Perorábamos la semana pasada sobre lo que di en llamar «superhéroes limpios», a propósito de Albert Rivera y su cruzada para lo que él considera «regeneración democrática»: esos señores emergentes que han irrumpido con el loable fin de «limpiar» las instituciones y la política pero que han terminado llegando a un punto casi inquisitorial, de la intransigencia del que se cree inmaculado pero que siempre esgrime su falsa modestia.

Pero no sólo Rivera, Pablo Iglesias et al se embuten en disfraces de malla y capa; también veteranos como Felipe González buscan estos días un supervillano al que combatir para poder justificar su hipotética altura como líder mundial. La cosa del gurú del PSOE es como un spin off de aquella detestable película ochentera, "Cocoon", pero en geopolítica internacional y sin ternurismo... Bueno, la imagen de González desempolvando sus viejos libros de Derecho -porque este señor hace siglos que no ejerce la abogacía- cara a su operación Venezuela tiene su puntito tiernito y lacrimoso.

González, como Rivera e Iglesias, ha decidido echarse el peso del mundo sobre sus espaldas, sin que nadie se lo haya pedido por supuesto, pero, de momento, lo único que han conseguido ha sido validar las inmortales palabras de Miguel de Unamuno: «Las mayores alturas de heroísmo a las que un individuo puede llegar es saber cómo afrontar el ridículo». Y en eso estos señores, tan aficionados a lo altisonante, las grandes palabras y las empresas bigger than life, tienen mucho que aprender.

Dice Umberto Eco que «el verdadero héroe es siempre héroe por equivocación o por accidente», que es «una persona cuyo sueño es ser un cobarde sincero y honesto, como el de todo el mundo». Estoy bastante de acuerdo. Pienso estos días en Louise Bourgeois, cuya contundente retrospectiva, «He estado en el infierno y he vuelto», acaba de inaugurar el Museo Picasso Málaga; la primera mujer en exponer en el MoMa, la valiente exploradora de cuestiones esencialmente femeninas, el icono de la artista que supo trascender en un mundo dominado por el macho...
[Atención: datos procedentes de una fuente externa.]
(** ** Python values *)

(** What the provider hands back (parsed JSON), what contract calls take
    and return, and what the transaction fields hold.  Numbers are
    integers; dictionaries have string keys and are looked up at their
    first entry for a key. *)
#[local] Unset Elimination Schemes.
Inductive pyval : Type :=
| PNone
| PBool (b : bool)
| PInt (n : Z)
| PStr (s : string)
| PBytes (b : string)
| PList (l : list pyval)
| PTuple (l : list pyval)
| PDict (kv : list (string * pyval)).

(** Dictionary keys: the hashable values, with [True == 1] and
    [False == 0] identified as Python's dictionaries do. *)
Inductive pykey : Type :=
| KNone
| KInt (n : Z)
| KStr (s : string)
| KBytes (b : string)
| KTuple (l : list pykey).
#[local] Set Elimination Schemes.

(** [x is None] *)
Definition is_none (x : pyval) : bool :=
  match x with PNone => true | _ => false end.

(** Truthiness, as [if x], [x or y] and [not x] use it. *)
Definition truthy (x : pyval) : bool :=
  match x with
  | PNone => false
  | PBool b => b
  | PInt n => negb (Z.eqb n 0)
  | PStr s | PBytes s => negb (String.eqb s "")
  | PList l | PTuple l => match l with [] => false | _ => true end
  | PDict kv => match kv with [] => false | _ => true end
  end.

(** [x or y] *)
Definition py_or (x y : pyval) : pyval := if truthy x then x else y.

(** [d.get(k)] on the entries of a dictionary *)
Fixpoint dict_get {A} (kv : list (string * A)) (k : string) : option A :=
  match kv with
  | [] => None
  | (k', v) :: kv' => if String.eqb k k' then Some v else dict_get kv' k
  end.

(** the entries left by [d.pop(k)] *)
Fixpoint dict_remove {A} (kv : list (string * A)) (k : string)
  : list (string * A) :=
  match kv with
  | [] => []
  | (k', v) :: kv' =>
      if String.eqb k k' then dict_remove kv' k
      else (k', v) :: dict_remove kv' k
  end.

(** [x[k]] for a string key: a [KeyError] on a dictionary without the key,
    a [TypeError] on anything that is not a dictionary. *)
Definition getitem (x : pyval) (k : string) : res pyval :=
  match x with
  | PDict kv =>
      match dict_get kv k with
      | Some v => Ret v
      | None => Raise (KeyError k)
      end
  | PNone => Raise (TypeError "'NoneType' object is not subscriptable")
  | PBool _ => Raise (TypeError "'bool' object is not subscriptable")
  | PInt _ => Raise (TypeError "'int' object is not subscriptable")
  | PStr _ => Raise (TypeError "string indices must be integers")
  | PBytes _ => Raise (TypeError "byte indices must be integers or slices, not str")
  | PList _ => Raise (TypeError "list indices must be integers or slices, not str")
  | PTuple _ => Raise (TypeError "tuple indices must be integers or slices, not str")
  end.

(** [x == s] and [x != s] for a string [s] *)
Definition eq_str (x : pyval) (s : string) : bool :=
  match x with PStr t => String.eqb t s | _ => false end.

(** [hash(x)], as storing under the key [x] needs it: lists and
    dictionaries are unhashable. *)
Fixpoint hash_key (x : pyval) : res pykey :=
  match x with
  | PNone => Ret KNone
  | PBool b => Ret (KInt (if b then 1 else 0))
  | PInt n => Ret (KInt n)
  | PStr s => Ret (KStr s)
  | PBytes b => Ret (KBytes b)
  | PTuple l =>
      res_bind
        (fold_right
           (fun y acc =>
              res_bind (hash_key y) (fun k =>
              res_bind acc (fun ks => Ret (k :: ks))))
           (Ret []) l)
        (fun ks => Ret (KTuple ks))
  | PList _ => Raise (TypeError "unhashable type: 'list'")
  | PDict _ => Raise (TypeError "unhashable type: 'dict'")
  end.

(** Keys are countable, so that they index a finite map. *)
Section pykey_countable.

Fixpoint pykey_enc (k : pykey) : gen_tree (Z + string) :=
  match k with
  | KNone => GenNode 0 []
  | KInt n => GenLeaf (inl n)
  | KStr s => GenLeaf (inr s)
  | KBytes b => GenNode 1 [GenLeaf (inr b)]
  | KTuple l => GenNode 2 (map pykey_enc l)
  end.

Fixpoint pykey_dec (t : gen_tree (Z + string)) : pykey :=
  match t with
  | GenLeaf (inl n) => KInt n
  | GenLeaf (inr s) => KStr s
  | GenNode 1 [GenLeaf (inr b)] => KBytes b
  | GenNode 2 ts => KTuple (map pykey_dec ts)
  | GenNode _ _ => KNone
  end.

Fixpoint pykey_ind (P : pykey -> Prop)
    (HNone : P KNone) (HInt : forall n, P (KInt n))
    (HStr : forall s, P (KStr s)) (HBytes : forall b, P (KBytes b))
    (HTuple : forall l, Forall P l -> P (KTuple l))
    (k : pykey) {struct k} : P k :=
  match k with
  | KNone => HNone
  | KInt n => HInt n
  | KStr s => HStr s
  | KBytes b => HBytes b
  | KTuple l =>
      HTuple l
        ((fix go (l : list pykey) : Forall P l :=
            match l with
            | [] => List.Forall_nil P
            | k' :: l' =>
                @List.Forall_cons _ P k' l'
                  (pykey_ind P HNone HInt HStr HBytes HTuple k') (go l')
            end) l)
  end.

Lemma pykey_dec_enc (k : pykey) : pykey_dec (pykey_enc k) = k.
Proof.
  induction k as [| n | s | b | l IH] using pykey_ind; simpl; try reflexivity.
  f_equal. induction IH as [| k l Hk _ IHl]; simpl; [reflexivity |].
  now rewrite Hk, IHl.
Qed.

#[global] Instance pykey_eq_dec : EqDecision pykey.
Proof.
  intros x y.
  destruct (decide (pykey_enc x = pykey_enc y)) as [E | N].
  - left. rewrite <- (pykey_dec_enc x), <- (pykey_dec_enc y). now rewrite E.
  - right. intros ->. now apply N.
Defined.

#[global] Instance pykey_countable : Countable pykey :=
  inj_countable' pykey_enc pykey_dec pykey_dec_enc.

End pykey_countable.

(** ** core/transaction.py and chains/ethereum.py: transactions *)

Module TransactionStatus.

Inductive t : Type := PENDING | CONFIRMED | FAILED | UNKNOWN.

(** the value of the enumeration member *)
Definition value (st : t) : string :=
  match st with
  | PENDING => "pending"
  | CONFIRMED => "confirmed"
  | FAILED => "failed"
  | UNKNOWN => "unknown"
  end.

End TransactionStatus.

Module TransactionReceipt.

Record t : Type := mk {
  transaction_hash : pyval;
  block_number : Z;
  block_hash : pyval;
  status : bool;
  gas_used : Z;
  logs : pyval
}.

(** [TransactionReceipt.__init__]: [self.logs = logs or []] *)
Definition init (transaction_hash : pyval) (block_number : Z)
    (block_hash : pyval) (status : bool) (gas_used : Z) (logs : pyval) : t :=
  mk transaction_hash block_number block_hash status gas_used
     (py_or logs (PList [])).

End TransactionReceipt.

Module EthereumTransaction.

Record t : Type := mk {
  to : pyval;
  value : pyval;
  gas_price : pyval;
  gas_limit : pyval;
  data : pyval;
  nonce : pyval;
  chain_id : Z;
  v : option Z;
  r : option Z;
  s : option Z;
  _hash : option string
}.

(** [EthereumTransaction.__init__]: [self.data = data or b''], the
    signature fields and the hash start as [None]. *)
Definition init (to value gas_price gas_limit data nonce : pyval)
    (chain_id : Z) : t :=
  mk to value gas_price gas_limit (py_or data (PBytes "")) nonce chain_id
     None None None None.

(** [int.from_bytes(bs, byteorder="big")] *)
Definition int_from_bytes_big (bs : list Z) : Z :=
  fold_left (fun acc b => acc * 256 + b) bs 0.

(** [bytes.fromhex("11" * 32)] and [bytes.fromhex("22" * 32)] *)
Definition sig_r_bytes : list Z := repeat 17 32.
Definition sig_s_bytes : list Z := repeat 34 32.

(** [sign(private_key)]: fills the three signature fields and the hash,
    whatever the key. *)
Definition sign (private_key : string) (self : t) : t :=
  mk (to self) (value self) (gas_price self) (gas_limit self) (data self)
     (nonce self) (chain_id self)
     (Some (27 + chain_id self * 2))
     (Some (int_from_bytes_big sig_r_bytes))
     (Some (int_from_bytes_big sig_s_bytes))
     (Some ("0x" +:+ PyStr.times "33" 32)).

Definition not_signed : exn := ValueError "Transaction is not signed".

(** [serialize()] *)
Definition serialize (self : t) : res string :=
  match v self, r self, s self with
  | Some _, Some _, Some _ => Ret ("0x" +:+ PyStr.times "ff" 256)
  | _, _, _ => Raise not_signed
  end.

(** [get_hash()] *)
Definition get_hash (self : t) : res string :=
  match _hash self with
  | None => Raise not_signed
  | Some h => Ret h
  end.

(** all three signature fields are populated *)
Definition signature_populated (self : t) : bool :=
  match v self, r self, s self with
  | Some _, Some _, Some _ => true
  | _, _, _ => false
  end.
(** The head of a list sorted in reverse is the first of its elements
    with the greatest key. *)
Lemma sorted_reverse_head {A} (key : A -> Z) (l : list A) (x : A) (rest : list A) :
  sorted key true l = x :: rest ->
  exists before after,
    l = before ++ x :: after
    /\ (forall y, In y before -> (key y < key x)%Z)
    /\ (forall y, In y after -> (key y <= key x)%Z).
Proof.
  revert x rest. induction l as [| a l IH]; intros x rest H; [discriminate H |].
  cbn [sorted fold_right] in H. fold (sorted key true l) in H.
  destruct (sorted key true l) as [| b r] eqn:Hs.
  - assert (l = []) as ->.
    { destruct l as [| a' l']; [reflexivity |]. cbn [sorted fold_right] in Hs.
      exfalso. apply (insert_sorted_nonempty _ _ _ _ Hs). }
    cbn in H. inversion H; subst. exists [], []. split; [reflexivity |].
    split; intros y [].
  - destruct (IH b r eq_refl) as (before & after & -> & Hb & Ha).
    cbn [insert_sorted] in H. destruct (Z.ltb_spec (key a) (key b)) as [Hlt | Hge].
    + inversion H; subst. exists (a :: before), after. split; [reflexivity |].
      split; [| exact Ha]. intros y [<- | Hy]; [exact Hlt | apply Hb; exact Hy].
    + inversion H; subst. exists [], (before ++ b :: after). split; [reflexivity |].
      split; [intros y [] |]. intros y Hy. apply in_app_iff in Hy as [Hy | [<- | Hy]].
      * specialize (Hb y Hy). lia.
      * exact Hge.
      * specialize (Ha y Hy). lia.
Qed.
(** * SEVAI: the explainable causal reasoning engine

    A shallow embedding of the causal graph ([causal/graph.py]), the
    confidence scorer ([causal/confidence.py]), the bias detector
    ([causal/bias_detector.py]) and the explainability vault
    ([storage/vault.py]), with the properties the specification states
    about them.

    Conventions of the embedding.
    - Python floats are modelled by exact rationals ([Q]); equalities between
      computed scores are stated with [==].
    - A Python [dict] whose key order is irrelevant (attribute dictionaries
      of nodes and edges) is a [gmap string pyval]; the dictionaries of
      networkx that are iterated (nodes, successors) are association lists
      in insertion order.
    - A method that mutates its object and may raise is a function from the
      state to an outcome and the state it leaves behind.
    - Clock reads ([datetime.now]) are arguments; [datetime], [hashlib],
      [json.dumps] and the builtins [str] and [int] are interfaces ([Class])
      the definitions are parameterised by. *)

From Stdlib Require Import QArith Qminmax Qpower Qround Lia Lqa.
From stdpp Require Import gmap strings list fin_maps.

Set Warnings "-register-all".

(** ** Python values, exceptions, outcomes *)

(** The values that travel through attribute dictionaries, metadata and
    JSON columns. *)
Inductive pyval : Type :=
| PNone
| PBool (b : bool)
| PInt (z : Z)
| PFloat (q : Q)
| PStr (s : string)
| PList (l : list pyval)
| PDict (d : list (string * pyval)).

(** The texts of the f-strings the code raises [ValueError] with. *)
Inductive message : Type :=
| Msg_factor_range (value : Q)
    (* "Confidence factor must be between 0 and 1, got {value}" *)
| Msg_source_missing (source : string)
    (* "Source node {source} not in graph" *)
| Msg_target_missing (target : string)
    (* "Target node {target} not in graph" *)
| Msg_execution_missing (execution_id : Z)
    (* "Execution {execution_id} not found" *)
| Msg_invalid_isoformat (s : string)
    (* datetime.fromisoformat on a malformed string *)
| Msg_invalid_int (v : pyval).
    (* int() on a value that is not a number *)

Inductive exn : Type :=
| ValueError (m : message)
| KeyError (key : string)
| TypeError (v : pyval)
| AttributeError (v : pyval)
| IntegrityError (constraint : string).

Inductive result (A : Type) : Type :=
| Ok (a : A)
| Raise (e : exn).
Arguments Ok {A} a.
Arguments Raise {A} e.

Definition bind {A B : Type} (r : result A) (k : A -> result B) : result B :=
  match r with
  | Ok a => k a
  | Raise e => Raise e
  end.

Notation "x <- r ;;; k" := (bind r (fun x => k))
  (at level 100, r at next level, right associativity).

(** A number as Python's comparison operators see it ([bool] is a subclass
    of [int]). *)
Definition as_num (v : pyval) : option Q :=
  match v with
  | PBool b => Some (if b then 1%Q else 0%Q)
  | PInt z => Some (inject_Z z)
  | PFloat q => Some q
  | _ => None
  end.

Definition Qlt_bool (x y : Q) : bool := negb (Qle_bool y x).

(** ** The confidence scorer ([causal/confidence.py]) *)

Module ConfidenceScorer.
Local Open Scope Q_scope.

(** [ConfidenceLevel]: a [str] subclass used as a name space of constants. *)
Definition HIGH : string := "high".
Definition MEDIUM : string := "medium".
Definition LOW : string := "low".
Definition INSUFFICIENT : string := "insufficient".


Definition THRESHOLD_HIGH : Q := 0.80.
Definition THRESHOLD_MEDIUM : Q := 0.60.
Definition THRESHOLD_LOW : Q := 0.40.









Definition get_level (confidence : Q) : string :=
  if Qle_bool THRESHOLD_HIGH confidence then HIGH
  else if Qle_bool THRESHOLD_MEDIUM confidence then MEDIUM
  else if Qle_bool THRESHOLD_LOW confidence then LOW
  else INSUFFICIENT.


End ConfidenceScorer.

(** ** Insertion-ordered dictionaries

    networkx keeps its nodes and the successors of a node in plain Python
    dictionaries and iterates over them; Python dictionaries iterate in
    insertion order, and assigning to a key that is present keeps its place. *)

Section odict.
Context {V : Type}.

Fixpoint od_get (k : string) (d : list (string * V)) : option V :=
  match d with
  | [] => None
  | (k', v) :: rest => if String.eqb k' k then Some v else od_get k rest
  end.

Fixpoint od_set (k : string) (v : V) (d : list (string * V))
  : list (string * V) :=
  match d with
  | [] => [(k, v)]
  | (k', v') :: rest =>
      if String.eqb k' k then (k, v) :: rest else (k', v') :: od_set k v rest
  end.

Fixpoint od_del (k : string) (d : list (string * V)) : list (string * V) :=
  match d with
  | [] => []
  | (k', v') :: rest =>
      if String.eqb k' k then rest else (k', v') :: od_del k rest
  end.

Definition od_keys (d : list (string * V)) : list string := map fst d.

Definition od_mem (k : string) (d : list (string * V)) : bool :=
  match od_get k d with Some _ => true | None => false end.
End odict.

(** [old.update(new)]: the keys of [new] win. *)
Definition dict_update (old new : gmap string pyval) : gmap string pyval :=
  new ∪ old.

(** ** networkx's [DiGraph], as far as the engine uses it *)

Module nx.

Record node_entry : Type := {
  node_attr : gmap string pyval;                 (* G._node[n] *)
  succ : list (string * gmap string pyval)       (* G._succ[n] *)
}.

(** [G._node] and [G._succ] have the same keys in the same order (a node is
    added to both at once), so one ordered dictionary holds both. *)
Definition DiGraph : Type := list (string * node_entry).

Definition empty : DiGraph := [].

Definition empty_entry : node_entry := {| node_attr := ∅; succ := [] |}.

(** [G.add_node(n, **attr)]: a new node gets [attr]; the attributes of a
    node that exists are updated. *)
Definition add_node (n : string) (attr : gmap string pyval) (G : DiGraph)
  : DiGraph :=
  match od_get n G with
  | None => od_set n {| node_attr := dict_update ∅ attr; succ := [] |} G
  | Some e =>
      od_set n {| node_attr := dict_update (node_attr e) attr;
                  succ := succ e |} G
  end.

(** [G.add_edge(u, v, **attr)]: missing endpoints are created without
    attributes; the attributes of an edge that exists are updated. *)
Definition add_edge (u v : string) (attr : gmap string pyval) (G : DiGraph)
  : DiGraph :=
  let G1 := if od_mem u G then G else od_set u empty_entry G in
  let G2 := if od_mem v G1 then G1 else od_set v empty_entry G1 in
  match od_get u G2 with
  | Some e =>
      let datadict := default ∅ (od_get v (succ e)) in
      od_set u {| node_attr := node_attr e;
                  succ := od_set v (dict_update datadict attr) (succ e) |} G2
  | None => G2
  end.

Definition has_edge (u v : string) (G : DiGraph) : bool :=
  match od_get u G with
  | Some e => od_mem v (succ e)
  | None => false
  end.

Definition remove_edge (G : DiGraph) (uv : string * string) : DiGraph :=
  let '(u, v) := uv in
  match od_get u G with
  | Some e =>
      if od_mem v (succ e) then
        od_set u {| node_attr := node_attr e; succ := od_del v (succ e) |} G
      else G
  | None => G
  end.

(** [G.remove_edges_from(ebunch)]: edges that are absent are skipped. *)
Definition remove_edges_from (ebunch : list (string * string)) (G : DiGraph)
  : DiGraph :=
  fold_left remove_edge ebunch G.

(** [G.nodes(data=True)] *)
Definition nodes_data (G : DiGraph) : list (string * gmap string pyval) :=
  map (fun ne => (fst ne, node_attr (snd ne))) G.

(** [G.edges(data=True)]: by source in node order, then by successor. *)
Definition edges_data (G : DiGraph)
  : list (string * string * gmap string pyval) :=
  flat_map (fun ne => map (fun vd => (fst ne, fst vd, snd vd)) (succ (snd ne)))
           G.

Definition number_of_nodes (G : DiGraph) : nat := length G.
Definition number_of_edges (G : DiGraph) : nat := length (edges_data G).

End nx.

(** ** External interfaces: [datetime] and [hashlib] *)

Class Datetime : Type := {
  datetime : Type;
  isoformat : datetime -> string;
  (* [None]: raises ValueError *)
  fromisoformat : string -> option datetime
}.

Class Hashlib : Type := {
  (* hashlib.md5(s.encode()).hexdigest() *)
  md5_hexdigest : string -> string;
  (* hashlib.sha256(s.encode()).hexdigest() *)
  sha256_hexdigest : string -> string
}.

(** ** The causal graph ([causal/graph.py]) *)

Inductive NodeType : Type := SYMPTOM | DIAGNOSIS | TREATMENT | OUTCOME | EVIDENCE.

Definition NodeType_value (t : NodeType) : string :=
  match t with
  | SYMPTOM => "symptom"
  | DIAGNOSIS => "diagnosis"
  | TREATMENT => "treatment"
  | OUTCOME => "outcome"
  | EVIDENCE => "evidence"
  end.

Inductive EdgeType : Type := CAUSES | TREATED_BY | LEADS_TO | SUPPORTS.

Definition EdgeType_value (t : EdgeType) : string :=
  match t with
  | CAUSES => "causes"
  | TREATED_BY => "treated_by"
  | LEADS_TO => "leads_to"
  | SUPPORTS => "supports"
  end.

Inductive CausalStrength : Type := WEAK | MODERATE | STRONG.

Definition CausalStrength_value (s : CausalStrength) : string :=
  match s with
  | WEAK => "weak"
  | MODERATE => "moderate"
  | STRONG => "strong"
  end.

(** [metadata or {}], [evidence_refs or []] *)
Definition or_empty {A : Type} (o : option (list A)) : list A :=
  match o with
  | Some l => l
  | None => []
  end.

Module CausalNode.
Section defs.
Context `{Datetime}.

Record t : Type := {
  node_id : string;
  node_type : NodeType;
  content : string;
  confidence : Q;
  metadata : list (string * pyval);
  timestamp : datetime
}.

Definition to_dict (self : t) : gmap string pyval :=
  list_to_map
    [("node_id"%string, PStr (node_id self));
     ("node_type"%string, PStr (NodeType_value (node_type self)));
     ("content"%string, PStr (content self));
     ("confidence"%string, PFloat (confidence self));
     ("metadata"%string, PDict (metadata self));
     ("timestamp"%string, PStr (isoformat (timestamp self)))].
End defs.
End CausalNode.

Module CausalEdge.

Record t : Type := {
  source : string;
  target : string;
  edge_type : EdgeType;
  confidence : Q;
  causal_strength : CausalStrength;
  evidence_refs : list string;
  reasoning_type : string;
  metadata : list (string * pyval)
}.

Definition to_dict (self : t) : gmap string pyval :=
  list_to_map
    [("source"%string, PStr (source self));
     ("target"%string, PStr (target self));
     ("edge_type"%string, PStr (EdgeType_value (edge_type self)));
     ("confidence"%string, PFloat (confidence self));
     ("causal_strength"%string,
       PStr (CausalStrength_value (causal_strength self)));
     ("evidence_refs"%string, PList (map PStr (evidence_refs self)));
     ("reasoning_type"%string, PStr (reasoning_type self));
     ("metadata"%string, PDict (metadata self))].

End CausalEdge.

(** The structured document [to_dict] produces and [from_dict] reads: a
    dictionary with five fixed keys; the entries of ["nodes"] and ["edges"]
    are flat dictionaries. *)
Record GraphDoc : Type := {
  doc_graph_id : string;
  doc_created_at : string;
  doc_metadata : list (string * pyval);
  doc_nodes : list (gmap string pyval);
  doc_edges : list (gmap string pyval)
}.

Module CausalGraph.
Section defs.
Context `{Datetime} `{Hashlib}.

Record t : Type := {
  graph_id : string;
  graph : nx.DiGraph;
  created_at : datetime;
  metadata : list (string * pyval)
}.

Definition with_graph (self : t) (G : nx.DiGraph) : t :=
  {| graph_id := graph_id self; graph := G;
     created_at := created_at self; metadata := metadata self |}.

Definition _generate_id (now : datetime) : string :=
  String.substring 0 12 (md5_hexdigest (isoformat now)).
Quiero decir, sus logros, además de los artísticos, son inapelables y dignos de admiración, por lo que resulta hasta cierto punto lógico que el feminismo la haya adoptado como la Libertad del famoso cuadro de Delacroix; el asunto es que hay gente a la que no le gusta portar banderas. Y Bourgeois era una de ellas: «Las feministas me han tomado como un modelo de conducta, como una madre. Me molesta. No estoy interesada en ser una madre. Sólo soy una chica tratando de comprenderse a sí misma».

He aquí, creo, a una verdadera heroína, a diferencia de tanto megalómano amparado en lo que la sociedad considera buenas intenciones; una mujer que, en la soledad, de su taller y, sobre todo, de su tumultuosa cabeza, ideó, dibujó, esculpió y tejió una odisea personal que ha devenido en epopeya grupal, de una sociedad que busca convivir con sus tensiones y dolores. Dostoyevsky, creador de tantos antihéroes, tenía muy claro que a la hora de hablar de héroes lo realmente pertinente es hacerse preguntas; las suyas, cómo no, siguen siendo vigentes, quizás ahora más que nunca: «¿Qué es lo que hace a un héroe? ¿Coraje, fuerza, moral, valor para soportar la adversidad? ¿Éstos son los rasgos que lo identifican? ¿Es la luz verdaderamente la fuente de la oscuridad o viceversa? ¿Es el alma una fuente de esperanza o de desesperación? ¿Quiénes son estos denominados héroes y de dónde proceden? ¿Están sus orígenes en la oscuridad o a simple vista?».

No seré tan patán de darle la respuesta al escritor de Crimen y castigo, pero sí lo suficiente como para escribírsela a ustedes y quedarme tan pancho: para mí, el héroe es alguien que supera las continuas tentaciones de enfrentarse a los demás -ya saben, el infierno son los otros- para dedicar todos sus esfuerzos a afrontarse a sí mismo, sus dudas, emociones y autosabotajes para llegar a una razonable aceptación propia. Lo demás, tebeos de Marvel.